The College of Nursing and the College of Population Health at The University of New Mexico are operating out of cramped quarters. In fact, the College of Nursing is growing so rapidly that it doesn’t have space to train all of the prospective nurses who could help alleviate the nursing shortage in our state.
The College of Population Health, a new college that trains students to improve health outcomes, is also growing quickly, and doesn’t have a central office space, but is instead scattered throughout the Health Sciences campus and the university’s Main Campus.
A new building, called the College of Nursing and Population Health Building, will house both colleges and provide much-needed space, as well as room to grow. The university plans to finance construction with funding from General Obligation Bond C for Higher Education.
GO Bond C, which will be on the Nov. 3 ballot and will not raise taxes, will provide more than $155 million in higher education funding, including $51.4 million for The University of New Mexico and its branch campuses. Additionally, it will create more than 1,500 jobs in communities across the state of New Mexico.
Of that total, $30 million would be used to plan, design, construct, and equip a new facility to accommodate undergraduate enrollment increases for the College of Nursing and College of Population Health. In turn, their graduates will eventually join the state’s health care workforce.
“We want to keep up with health care science to make sure we’re at the cutting edge for support of the patients and the citizens of the state.” – College of Nursing Dean, Dr. Christine Kasper
Though most meetings and lectures are currently held online due to COVID-19 restrictions, when it’s safe for everyone to go back to campus, students and faculty will need space for learning and conducting research.
“Although we’re having to rethink how we do things (due to the pandemic), space is still an issue,” says College of Population Health Dean, Dr. Tracie Collins. “The College has such tremendous potential to really grow, and the way to do that is to be in a space where we can think collectively and be able to go to someone’s office next door or down the hall and have brainstorming sessions. Right now, we’re spread across four different buildings, and not all of them are within walking distance.”
Both colleges plan to increase enrollment with the new building. Currently, the College of Nursing shares a building with the College of Pharmacy, and the College of Population Health is based on the first floor of the Family Medicine Building.
“We have many, many applicants for each slot,” says College of Nursing Dean, Dr. Christine Kasper. “Some years, it’s 300 qualified applicants for 128 slots. We intend to increase the pipeline.”
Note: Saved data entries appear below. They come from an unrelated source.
Lemma grep_from_spec fuel pattern buf rest :
  0 ∉ buf ++ rest → NL ∉ buf → (length buf ≤ 1022)%nat → Forall short (complete_lines (buf ++ rest) []) →
  (length rest < fuel)%nat →
  grep_from fuel pattern [] buf rest =
    Some (concat ((λ l, if match_ pattern l then l ++ [NL] else []) <$> complete_lines (buf ++ rest) [])).
Proof.
  revert buf rest. induction fuel as [|fuel IH]; intros buf rest H0 Hn Hb Hs Hf; [lia|].
  cbn [grep_from tail]. destruct rest as [|c rest1].
  { unfold read_file. rewrite take_nil, app_nil_r. by destruct (no_newline buf [] Hn) as [-> _]. }
  set (rest := c :: rest1) in *. unfold GREPBUF.
  destruct (read_some [] (1024 - length buf - 1) rest) as (n & E & Hn1 & Hn2 & Hl); [lia|done|].
  clearbody rest.
  assert (Hfill : S n = (1024 - length buf - 1)%nat ∨ S n = length rest).
  { apply (f_equal length) in E. unfold read_file in E. rewrite Hl, length_take in E. lia. }
  rewrite E. destruct (take (S n) rest) as [|x got'] eqn:Eg; [done|]. rewrite <-Eg in *. clear x got' Eg E.
  rewrite Hl. set (b := buf ++ take (S n) rest).
  assert (Hsplit : buf ++ rest = b ++ drop (S n) rest) by (unfold b; by rewrite <-app_assoc, take_drop).
  rewrite Hsplit in *. rewrite grep_lines_spec by (done || set_solver).
  rewrite complete_lines_app in *. set (p := partial_line b []) in *.
  assert (Hp : NL ∉ p) by (apply partial_line_clean, not_elem_of_nil).
  assert (Hlen : length b = (length buf + S n)%nat) by (unfold b; by rewrite length_app, Hl).
  rewrite fmap_app, concat_app. apply Forall_app in Hs as [Hs1 Hs2].
  destruct (Nat.eqb_spec (length p) (length b)) as [El|El].
  - assert (Hnb : NL ∉ b).
    { intros Hin. pose proof (partial_line_lt b [] Hin). simpl in *. unfold p in El. lia. }
    assert (Hr : complete_lines (drop (S n) rest) p = [] ∧ NL ∉ drop (S n) rest).
    { destruct (decide (NL ∈ drop (S n) rest)) as [Hin|Hin]; [|split; [by apply no_newline|done]]. exfalso.
      destruct (first_line_long _ p Hin) as (y & ls & Ey & Hy). rewrite Ey in Hs2.
      apply Forall_cons in Hs2 as [Hs2 _]. unfold short in Hs2. destruct Hfill as [Hfi|Hfi]; [lia|].
      rewrite drop_ge in Hin by lia. by apply elem_of_nil in Hin. }
    destruct Hr as [-> Hr]. destruct (no_newline _ [] Hr) as [Ec _].
    rewrite IH; [|set_solver|apply not_elem_of_nil|simpl; lia|simpl; by rewrite Ec|rewrite length_drop; lia].
    simpl. rewrite Ec. done.
  - assert (Hlp : (length p < length b)%nat) by (pose proof (partial_line_le b []); simpl in *; unfold p in *; lia).
    assert (Hc : complete_lines (p ++ drop (S n) rest) [] = complete_lines (drop (S n) rest) p).
    { rewrite complete_lines_app. by destruct (no_newline p [] Hp) as [-> ->]. }
    rewrite IH; [by rewrite Hc| |done|lia|by rewrite Hc|rewrite length_drop; lia].
    intros H. apply elem_of_app in H as [H|H]; [|set_solver].
    apply partial_line_sub in H. set_solver.
Qed.

(** [grep] on a file whose lines are shorter than its buffer (and have no
    zero bytes) ends and prints exactly the complete lines that match, each
    with its newline, in order, although the file is read in pieces that cut
    lines in two. *)
Theorem grep_prints_matches pattern file :
  0 ∉ file → Forall short (complete_lines file []) →
  grep pattern [] file = Some (matching_lines pattern file).
Proof.
  intros H0 Hs. unfold grep. rewrite grep_from_spec; [done|done|apply not_elem_of_nil|simpl; lia|done|lia].
Qed.

Lemma grep_prints_matches_witness :
  grep [97; 42; 98; 36] [] [97; 97; 98; 10; 99; 10; 98; 10; 98] = Some [97; 97; 98; 10; 98; 10].
Proof.
  rewrite (grep_prints_matches [97; 42; 98; 36] [97; 97; 98; 10; 99; 10; 98; 10; 98]).
  - vm_compute. reflexivity.
  - rewrite list_elem_of_In. simpl. lia.
  - repeat constructor; unfold short; simpl; lia.
Defined.

(** A line that arrives in two pieces, the first without a newline (as from a
    terminal or a pipe), is lost: its first half is thrown away. *)
Lemma grep_drops_split_line : grep [97; 98] [1%nat; 2%nat] [97; 98; 10] = Some [].
Proof. reflexivity. Qed.
(* ===== verification/Spinlock.v ===== *)
(** * Spin locks (spinlock.c)

    Two views of spinlock.c.  [Seq] has its functions as they run on one CPU
    (the configuration of param.h: [NCPU] is 1), with the interrupt flag and
    the fields [ncli] and [intena] of [struct cpu]; the theorem is that they
    implement the set of held locks of Sync, on which the model of the kernel
    is built, including every panic.  [Smp] has the same code on any number of
    CPUs as a step relation, one step per access to shared memory; the theorem
    is mutual exclusion, with interrupts off in every critical section. *)
From S2P Require Import Prelude State Sync.

Record spinlock := SpinLock { locked : Z; lcpu : option nat }.
#[global] Instance eta_spinlock : Eta spinlock := λ r, SpinLock (locked r) (lcpu r).

(** The interrupt flag of a CPU and its fields of [struct cpu]. *)
Record cpu := Cpu { ncli : Z; intena : bool; iflag : bool }.
#[global] Instance eta_cpu : Eta cpu := λ r, Cpu (ncli r) (intena r) (iflag r).

(** [pushcli] and [popcli] touch nothing but their CPU; [None] is a panic. *)
Definition pushcli (c : cpu) : cpu :=
  let eflags := iflag c in
  let c := c <| iflag := false |> in
  let c := if ncli c =? 0 then c <| intena := eflags |> else c in
  c <| ncli ::= λ n, n + 1 |>.
Definition dup (f : fdt) (fd : nat) : fdt :=
  match f !! fd, free_fd f 0 with
  | Some (Some o), Some i => <[i := Some o]> f
  | _, _ => f
  end.
Definition pipe_fds (f : fdt) (id : pipe_id) : option (nat * nat * fdt) :=
  match free_fd f 0 with
  | None => None
  | Some i =>
      let f := <[i := Some (PipeR id)]> f in
      match free_fd f 0 with
      | None => None
      | Some j => Some (i, j, <[j := Some (PipeW id)]> f)
      end
  end.

(** ** Processes *)
Record process := Process {
  u_pid : list nat; u_prog : prog; u_fds : fdt; u_forks : nat; u_pipes : nat; u_zombies : nat }.
#[global] Instance eta_process : Eta process := λ r,
  Process (u_pid r) (u_prog r) (u_fds r) (u_forks r) (u_pipes r) (u_zombies r).

(** A program executed: by whom, its arguments, its descriptors. *)
Abbreviation event := (list nat * list (list Z) * fdt)%type.

Section semantics.
(** The programs, by their arguments, that read their input to the end. *)
Context (reader : list (list Z) → bool).

(** The calls a process makes by itself.  The flag is false when the call
    fails. *)
Inductive call : process → bool → list process → list event → Prop :=
| call_exec p argv k : u_prog p = Exec argv k → call p true [p <| u_prog := Run (reader argv) |>] [(u_pid p, argv, u_fds p)]
| call_exec_failed p argv k : u_prog p = Exec argv k → call p false [p <| u_prog := k |>] []
| call_close p fd k : u_prog p = Close fd k → call p true [p <| u_prog := k |> <| u_fds ::= <[fd := None]> |>] []
| call_open p name mode k i : u_prog p = Open name mode k → free_fd (u_fds p) 0 = Some i →
    call p true [p <| u_prog := k (Some i) |> <| u_fds ::= <[i := Some (File name mode)]> |>] []
| call_open_failed p name mode k : u_prog p = Open name mode k → call p false [p <| u_prog := k None |>] []
| call_dup p fd k : u_prog p = Dup fd k → call p true [p <| u_prog := k |> <| u_fds ::= λ f, dup f fd |>] []
| call_pipe p k i j f : u_prog p = Pipe k → pipe_fds (u_fds p) (u_pid p, u_pipes p, u_forks p) = Some (i, j, f) →
    call p true [p <| u_prog := k (Some (i, j)) |> <| u_fds := f |> <| u_pipes ::= S |>] []
| call_pipe_failed p k : u_prog p = Pipe k → call p false [p <| u_prog := k None |>] []
| call_fork p c k failed : u_prog p = Fork c k failed →
    call p true [Process (u_forks p :: u_pid p) c (u_fds p) 0 0 0; p <| u_prog := k |> <| u_forks ::= S |>] []
| call_fork_failed p c k failed : u_prog p = Fork c k failed → call p false [p <| u_prog := failed |>] []
| call_chdir p dir k b : u_prog p = Chdir dir k → call p true [p <| u_prog := k b |>] []
| call_printf p fd fmt args k : u_prog p = Printf fd fmt args k → call p true [p <| u_prog := k |>] [].
Lemma take_all base start h X q b Y A : heap_ok base start h (X ++ q :: b :: Y) A → 0 < b.2 →
  taken base start h A b.2 (b.1 + HDR) (h <| u_mem ::= set_ptr q.1 (h_ptr (u_mem h) b.1) |> <| freep := q.1 |>).
Proof.
  intros [L Hs Hf Hu [Hb0 Hbrk] Hst Hlow Hall] Hb. apply seg_app in Hs as [Hs1 (Eq & Eqs & Eb & Ebs & Hs2)]. cbn [first fst] in *.
  destruct (layout_order _ _ _ _ _ _ _ L) as (O1 & O2 & O3).
  assert (Hqr := la_range _ _ _ _ L q ltac:(set_solver)). pose proof (layout_remove _ _ _ _ _ _ _ L) as L'.
  assert (HY : is_u32 (first Y base)).
  { destruct Y as [|y Y]; cbn; [unfold is_u32, hi, HDR, KERNBASE in *; lia|]. assert (Hy := la_range _ _ _ _ L y ltac:(set_solver)).
    pose proof (hi_ge y). unfold is_u32, HDR, KERNBASE in *. lia. }
  set (m' := set_ptr q.1 (h_ptr (u_mem h) b.1) (u_mem h)).
  assert (Hout : ∀ c, c ∈ X ++ b :: Y ++ A → same_hdr (u_mem h) m' c.1 ∧ ∀ x, c.1 ≤ x < hi c → m' x = u_mem h x).
  { intros c Hc. apply (outside [q.1] _ _ [q]); [apply differ_set_ptr| |].
    - intros p ->%list_elem_of_singleton. exists q. split; [left|]. split; [lia|apply hi_ge].
    - intros z ->%list_elem_of_singleton. pose proof (la_apart _ _ _ _ L) as Ha. rewrite <-app_assoc in Ha. cbn in Ha.
      rewrite <-Permutation_middle in Ha. destruct Ha as [Ha _]. rewrite Forall_forall in Ha. apply Ha. set_solver. }
  exists b.1, (X ++ q :: Y). split; [done|]. rewrite <-surjective_pairing. split; [|intros c x Hc; apply Hout; set_solver].
  constructor; cbn; [done| | | |done|done| |].
  - apply seg_app. split; [revert Hs1; apply seg_frame; intros c Hc; apply Hout; set_solver|]. cbn.
    split; [rewrite <-Eb; apply ptr_set_ptr; by rewrite Eb|]. split; [by unfold m'; rewrite size_set_ptr|].
    revert Hs2. apply seg_frame. intros c Hc. apply Hout. set_solver.
  - apply list_elem_of_fmap. exists q. set_solver.
  - intros c [->|Hc]%elem_of_cons.
    + destruct (Hout b ltac:(set_solver)) as [[_ Es] _]. split; [by etransitivity; [exact Es|]|lia].
    + destruct (Hout c ltac:(set_solver)) as [[_ Es] _]. destruct (Hu c Hc) as [? ?]. split; [by etransitivity; [exact Es|]|done].
  - intros c Hc. apply Hlow. set_solver.
  - intros x Hx. destruct (Hall x Hx) as (c & Hc & Hcx). exists c. split; [set_solver|done].
Qed.
(** A processor, a bus and an I/O APIC; and a processor followed by an entry
    of type 5. *)
Definition image (l : list Z) : mem := λ a, if (2148466688 <=? a) && (a <? 2148467200) then nth (Z.to_nat (a - 2148466688)) l 0 else 0.
Definition floating : list Z := [95; 77; 80; 95; 16; 0; 15; 0; 1; 4; 1; 0; 128; 0; 0; 0].
Definition known_items : list item := [Proc 7 (replicate 18 0); Other 1 (replicate 7 0); Ioapic 9 (replicate 6 0)].
Definition known_table : list Z := [80; 67; 77; 80; 80; 0; 4; 136; 0; 0; 0; 0; 0; 0; 0; 0; 0; 0; 0; 0; 0; 0; 0; 0; 0; 0; 0; 0; 0; 0; 0; 0; 0; 0; 3; 0; 0; 0; 224; 254; 0; 0; 0; 0].
Definition odd_table : list Z := [80; 67; 77; 80; 72; 0; 4; 153; 0; 0; 0; 0; 0; 0; 0; 0; 0; 0; 0; 0; 0; 0; 0; 0; 0; 0; 0; 0; 0; 0; 0; 0; 0; 0; 1; 0; 0; 0; 224; 254; 0; 0; 0; 0].
Definition mp_start (l : list Z) : mpstate := MPState (image l) [0] 0 0 0 [].

Lemma image_bytes l : Forall is_byte l → ∀ i, is_byte (image l i).
Proof.
  intros H i. unfold image. destruct (_ && _); [|split; lia].
  destruct (nth_in_or_default (Z.to_nat (i - 2148466688)) l 0) as [Hin| -> ]; [|split; lia].
  rewrite Forall_forall in H. apply H. by apply list_elem_of_In.
Qed.
(* ===== verification/Clock.v ===== *)
(** * The real-time clock (lapic.c: cmos_read, fill_rtcdate, cmostime; date.h)

    The clock chip is read through an index port and a data port while it
    keeps running.  The state counts the port accesses, and [clock t r] is
    what register [r] holds at access [t], so the chip may change its
    registers between any two accesses.  While the chip announces an update
    (bit 7 of status register A) nothing is known of the time registers; when
    it does not, they hold one time for the next accesses.

    The result: [cmostime] ends, and what it returns is a time that the chip
    showed at one moment of the call at which no update was announced; it is
    never a reading of registers in the middle of an update, nor put together
    from the registers before and after one. *)
From S2P Require Import Prelude.

Record rtcdate := RtcDate { second : Z; minute : Z; hour : Z; day : Z; month : Z; year : Z }.
#[global] Instance eta_rtcdate : Eta rtcdate := λ r, RtcDate (second r) (minute r) (hour r) (day r) (month r) (year r).
#[global] Instance rtcdate_eq_dec : EqDecision rtcdate.
Proof. solve_decision. Defined.

Definition CMOS_PORT : Z := 112.
Definition CMOS_RETURN : Z := 113.
Definition CMOS_STATA : Z := 10.
Definition CMOS_STATB : Z := 11.
Definition CMOS_UIP : Z := Z.shiftl 1 7.
Definition SECS : Z := 0.
Definition MINS : Z := 2.
Definition HOURS : Z := 4.
Definition DAY : Z := 7.
Definition MONTH : Z := 8.
Definition YEAR : Z := 9.

(** The register selected, and the number of port accesses so far. *)
Record cmos := Cmos { c_sel : Z; c_time : nat }.

Section rtc.
Context (clock : nat → Z → Z).

Definition outb (port data : Z) : M cmos unit :=
  modify (λ s, Cmos (if port =? CMOS_PORT then data else c_sel s) (S (c_time s))).
Definition inb (port : Z) : M cmos Z := λ env s,
  Done (if port =? CMOS_RETURN then clock (c_time s) (c_sel s) else 255) (Cmos (c_sel s) (S (c_time s))) env.
Definition microdelay (us : Z) : M cmos unit := ret tt.

Definition cmos_read (reg : Z) : M cmos Z :=
  outb CMOS_PORT reg ;;
  microdelay 200 ;;
  inb CMOS_RETURN.

Definition fill_rtcdate : M cmos rtcdate :=
  s <- cmos_read SECS ;;
  m <- cmos_read MINS ;;
  h <- cmos_read HOURS ;;
  d <- cmos_read DAY ;;
  mo <- cmos_read MONTH ;;
  y <- cmos_read YEAR ;;
  ret (RtcDate s m h d mo y).

(** The loop of [cmostime]; it ends when two readings agree. *)
Fixpoint cmostime_loop (fuel : nat) : M cmos rtcdate :=
  match fuel with
  | O => λ _ s, Asleep s
  | S fuel =>
      t1 <- fill_rtcdate ;;
      a <- cmos_read CMOS_STATA ;;
      if negb (Z.land a CMOS_UIP =? 0) then cmostime_loop fuel else
      t2 <- fill_rtcdate ;;
      if bool_decide (t1 = t2) then ret t1 else cmostime_loop fuel
  end.

Definition CONV (x : Z) : Z := u32 (Z.shiftr x 4 * 10 + Z.land x 15).

Definition cmostime (fuel : nat) : M cmos rtcdate :=
  sb <- cmos_read CMOS_STATB ;;
  let bcd := Z.land sb (Z.shiftl 1 2) =? 0 in
  t1 <- cmostime_loop fuel ;;
  let t1 := if bcd then RtcDate (CONV (second t1)) (CONV (minute t1)) (CONV (hour t1)) (CONV (day t1)) (CONV (month t1)) (CONV (year t1))
            else t1 in
  ret (t1 <| year ::= λ y, u32 (y + 2000) |>).

(** ** One reading *)

(** The registers of the time at access [t]. *)
Definition regs (t : nat) : rtcdate :=
  RtcDate (clock t SECS) (clock t MINS) (clock t HOURS) (clock t DAY) (clock t MONTH) (clock t YEAR).

Lemma cmos_read_ok env s r : cmos_read r env s = Done (clock (S (c_time s)) r) (Cmos r (c_time s + 2)) env.
Proof. unfold cmos_read, outb, microdelay, inb, modify, bind, ret. simpl. do 2 f_equal. lia. Qed.

Lemma fill_ok env s (t := c_time s) : fill_rtcdate env s =
  Done (RtcDate (second (regs (t + 1))) (minute (regs (t + 3))) (hour (regs (t + 5))) (day (regs (t + 7))) (month (regs (t + 9))) (year (regs (t + 11))))
    (Cmos YEAR (t + 12)) env.
Proof.
  unfold fill_rtcdate. do 6 (rewrite (bind_done _ _ _ _ _ _ _ (cmos_read_ok _ _ _)); cbn [c_time]).
  unfold ret. unfold regs. cbn [second minute hour day month year].
  replace (S (t + 2)) with (t + 3)%nat by lia.
  repeat match goal with |- context [clock (S ?n) ?r] => progress replace (clock (S n) r) with (clock (n + 1) r) by (f_equal; lia) end.
  rewrite <-!Nat.add_assoc. done.
Qed.

(** ** The chip *)

(** An update is in progress, or about to begin. *)
Definition uip (t : nat) : bool := negb (Z.land (clock t CMOS_STATA) CMOS_UIP =? 0).

(** The registers for a time, in binary or in decimal digits. *)
Definition enc (binary : bool) (d : rtcdate) : rtcdate :=
  let e := λ x, if binary then x else 16 * (x / 10) + x `mod` 10 in
  RtcDate (e (second d)) (e (minute d)) (e (hour d)) (e (day d)) (e (month d)) (e (year d)).

(** What the data sheet promises of a chip that shows the time [shows t] at
    access [t].  The format bit is fixed.  If the update bit is clear,
    the registers hold the time, and go on holding it for 12 accesses (the 244
    microseconds that an update is announced in advance); while it is set the
    registers may hold anything.  Every [quiet] accesses there begins a
    stretch of two rounds without an announcement (an update takes 2
    milliseconds of every second). *)
Record chip (binary : bool) (shows : nat → rtcdate) (quiet : nat) : Prop := {
  ch_mode t : (Z.land (clock t CMOS_STATB) (Z.shiftl 1 2) =? 0) = negb binary;
  ch_regs t : uip t = false → ∀ u, (t ≤ u ≤ t + 12)%nat → regs u = enc binary (shows t);
  ch_range t : uip t = false → 0 ≤ second (shows t) < 100 ∧ 0 ≤ minute (shows t) < 100 ∧ 0 ≤ hour (shows t) < 100 ∧
    0 ≤ day (shows t) < 100 ∧ 0 ≤ month (shows t) < 100 ∧ 0 ≤ year (shows t) < 100;
  ch_quiet t : ∃ u, (t ≤ u ≤ t + quiet)%nat ∧ ∀ v, (u ≤ v < u + 52)%nat → uip v = false }.

Context (binary : bool) (shows : nat → rtcdate) (quiet : nat) (C : chip binary shows quiet).

(** Two readings of the registers in a stretch without an announcement agree. *)
Lemma quiet_regs u : (∀ v, (u ≤ v < u + 52)%nat → uip v = false) → ∀ n, (n < 52)%nat → regs (u + n) = regs u.
Proof.
  intros Q n. induction n as [|n IH]; intros Hn; [by rewrite Nat.add_0_r|].
  assert (U : uip (u + n) = false) by (apply Q; lia). rewrite <-IH by lia. rewrite !(ch_regs _ _ _ C _ U) by lia. done.
Qed.

(** The reading that begins at access [t]. *)
Definition reading (t : nat) : rtcdate :=
  RtcDate (second (regs (t + 1))) (minute (regs (t + 3))) (hour (regs (t + 5))) (day (regs (t + 7))) (month (regs (t + 9))) (year (regs (t + 11))).

Lemma reading_regs t R : (∀ n, (n ≤ 11)%nat → regs (t + n) = R) → reading t = R.
Proof. intros A. unfold reading. rewrite !A by lia. by destruct R. Qed.

(** A round ends with a time of the chip, or goes on; a quiet one ends. *)
Lemma loop_ends env u : (∀ v, (u ≤ v < u + 52)%nat → uip v = false) →
  ∀ fuel s, (c_time s ≤ u + 26)%nat → (u - c_time s < fuel)%nat →
  ∃ t s', cmostime_loop fuel env s = Done (enc binary (shows t)) s' env ∧ (c_time s ≤ t < c_time s')%nat ∧ uip t = false.
Proof.
  intros Q fuel. induction fuel as [|fuel IH]; intros s Hu Hf; [lia|]. set (t := c_time s) in *. cbn [cmostime_loop].
  rewrite (bind_done _ _ _ _ _ _ _ (fill_ok env s)), (bind_done _ _ _ _ _ _ _ (cmos_read_ok env _ _)). cbn [c_time]. fold t. fold (reading t).
  fold (uip (S (t + 12))).
  assert (Next : ∀ n, (n = t + 14 ∨ n = t + 26)%nat → (t < u)%nat → ∀ x,
    ∃ t' s', cmostime_loop fuel env (Cmos x n) = Done (enc binary (shows t')) s' env ∧ (t ≤ t' < c_time s')%nat ∧ uip t' = false).
  { intros n Hn Ht x. destruct (IH (Cmos x n)) as (t' & s' & E' & Ht' & Hu'); [cbn [c_time]; lia..|]. exists t', s'. split; [done|]. cbn [c_time] in Ht'. split; [lia|done]. }
  destruct (uip (S (t + 12))) eqn:Eu.
  - destruct (decide (u ≤ t)%nat) as [Hq|Hq]; [rewrite Q in Eu by lia; done|]. apply Next; lia.
  - rewrite (bind_done _ _ _ _ _ _ _ (fill_ok env _)). cbn [c_time]. fold (reading (t + 12 + 2)).
    assert (R2 : reading (t + 12 + 2) = enc binary (shows (S (t + 12)))).
    { apply reading_regs. intros n Hn. apply (ch_regs _ _ _ C _ Eu). lia. }
    rewrite R2. case_bool_decide as Eb.
    + rewrite Eb. exists (S (t + 12)). eexists. split; [done|]. cbn [c_time]. split; [lia|done].
    + destruct (decide (u ≤ t)%nat) as [Hq|Hq]; [|apply Next; lia]. destruct Eb. rewrite <-R2.
      rewrite (reading_regs t (regs u)), (reading_regs (t + 12 + 2) (regs u)); [done|..]; intros n Hn.
      * replace (t + 12 + 2 + n)%nat with (u + (t - u + 14 + n))%nat by lia. apply quiet_regs; [done|lia].
      * replace (t + n)%nat with (u + (t - u + n))%nat by lia. apply quiet_regs; [done|lia].
Qed.

Lemma CONV_digits x : 0 ≤ x < 100 → CONV (16 * (x / 10) + x `mod` 10) = x.
Proof.
  intros Hx. unfold CONV. rewrite Z.shiftr_div_pow2 by lia. change (2 ^ 4) with 16. change 15 with (Z.ones 4).
  rewrite Z.land_ones by lia. change (2 ^ 4) with 16. rewrite u32_small; [|unfold is_u32]; Z.to_euclidean_division_equations; lia.
Qed.
End rtc.

(** C34. [cmostime] returns a time the clock showed during the call.  The chip
    keeps running between the port accesses and may store its values in binary
    or in decimal digits; its registers may hold anything, even the same
    wrong values twice, while it announces an update.  The call ends after at
    most one round per access of the longest wait for two rounds without an
    announcement, and its result is the whole time of one moment of the call
    at which no update was announced, with 2000 added to the year. *)
Theorem cmostime_whole clock binary shows quiet env s : chip clock binary shows quiet →
  ∃ t s', cmostime clock (S quiet) env s = Done ((shows t) <| year ::= λ y, y + 2000 |>) s' env ∧
    (c_time s ≤ t < c_time s')%nat ∧ uip clock t = false.
Proof.
  intros C. unfold cmostime. rewrite (bind_done _ _ _ _ _ _ _ (cmos_read_ok clock env s _)). cbv zeta. rewrite (ch_mode _ _ _ _ C).
  destruct (ch_quiet _ _ _ _ C (c_time s + 2)) as (u & Hu & Q).
  destruct (loop_ends clock binary shows quiet C env u Q (S quiet) (Cmos CMOS_STATB (c_time s + 2))) as (t & s' & E & Ht & U); [cbn [c_time]; lia..|].
  rewrite (bind_done _ _ _ _ _ _ _ E). exists t, s'. cbn [c_time] in Ht. split; [|split; [lia|done]]. unfold ret. f_equal.
  pose proof (ch_range _ _ _ _ C t U) as (R1 & R2 & R3 & R4 & R5 & R6). unfold enc.
  destruct (shows t) as [a b c d e y]. cbn [second minute hour day month year] in *.
  destruct binary; cbn [negb]; unfold upd; cbn [second minute hour day month year]; rewrite ?CONV_digits by done; rewrite u32_small by (unfold is_u32; lia); done.
Qed.

(** A chip in decimal digits that is in the middle of an update when the call
    begins: the registers hold garbage up to access 9. *)
Definition demo_shows (t : nat) : rtcdate := RtcDate 0 0 0 1 1 20.
Definition demo_clock (t : nat) (r : Z) : Z :=
  if (t <? 9)%nat then if r =? CMOS_STATA then 128 else if r =? CMOS_STATB then 0 else 119
  else if r =? DAY then 1 else if r =? MONTH then 1 else if r =? YEAR then 32 else 0.

Lemma demo_uip t : uip demo_clock t = (t <? 9)%nat.
Proof. unfold uip, demo_clock. by destruct (t <? 9)%nat. Qed.

Lemma demo_chip : chip demo_clock false demo_shows 9.
Proof.
  split.
  - intros t. unfold demo_clock. by destruct (t <? 9)%nat.
  - intros t. rewrite demo_uip. intros Ht u Hu. apply Nat.ltb_ge in Ht. unfold regs, demo_clock. by rewrite (proj2 (Nat.ltb_ge u 9)) by lia.
  - intros t _. unfold demo_shows. simpl. lia.
  - intros t. exists (Nat.max t 9). split; [lia|]. intros v Hv. rewrite demo_uip. apply Nat.ltb_ge. lia.
Qed.

Lemma cmostime_whole_witness :
  chip demo_clock false demo_shows 9 ∧
  ∃ s', cmostime demo_clock 10 [] (Cmos 0 0) = Done (RtcDate 0 0 0 1 1 2020) s' [] ∧ (c_time s' > 28)%nat.
Proof.
  split; [exact demo_chip|].
  destruct (cmostime_whole demo_clock false demo_shows 9 [] (Cmos 0 0) demo_chip) as (t & s' & E & _). exists s'. split; [exact E|].
  vm_compute in E. injection E as <-. cbn. lia.
Defined.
Those numbers don’t include the hundreds of pre-nursing students within University College on Main Campus, Kasper says.
Both Nursing and Population Health faculty hold meetings and classes where they can find room because the current locations are so cramped. This, the deans say, is a problem.
“Many of the things we do must be hands-on,” Kasper says of nursing training. “Currently, we are operating with the skills lab and the simulation center, but they require more space. Rather than meeting with eight students in a group for those kinds of practice scenarios, we’re limited to four students per faculty, which means our time is doubled – everything is doubled.”
The 84,500-square-foot building will be located on UNM’s North Campus. It will provide space to accommodate undergraduate enrollment increases and support modest increases for graduate programs, faculty positions and research.
Also, the new building will enable the College of Pharmacy to build additional laboratory space in its existing building, an essential step in launching its new bachelor of science in pharmaceutical sciences degree program.
The colleges currently collaborate on various programs and research. The deans say that sharing the new building means students at all levels can learn from and mentor one another.
“One of the features of premier schools of nursing in the country . . . is that they have a setup that permits the integration of all the faculty together in their departments, and the ability to build a program where you’re teaching across programs so that you don’t have isolated faculty and you don’t have isolated students,” Kasper says.
“You can have situations where you have classes with a mix of undergrad, graduate, and doctorate levels all working together on various things. We can’t do that in the current building.”
Collins says that students trained in population health will be a source of knowledge, expertise, and technical assistance who can work across many areas, such as the health care sector, state health departments, and various other stakeholders.
“By having more space, we’re going to have more students who are going to be trained in population health who’ll then be available to the state of New Mexico to go into these remote areas and begin to look at what the needs are,” Collins says. Once that happens, she says, they’ll begin to develop interventions.
The College of Nursing also houses administration for the nursing program at the Health Sciences Rio Rancho campus, as well as for the New Mexico Nursing Education Consortium. It also provides workshops and training for other UNM branches and community colleges, as well as community events.
“We want to keep up with health care science to make sure we’re at the cutting edge for support of the patients and the citizens of the state,” Kasper says.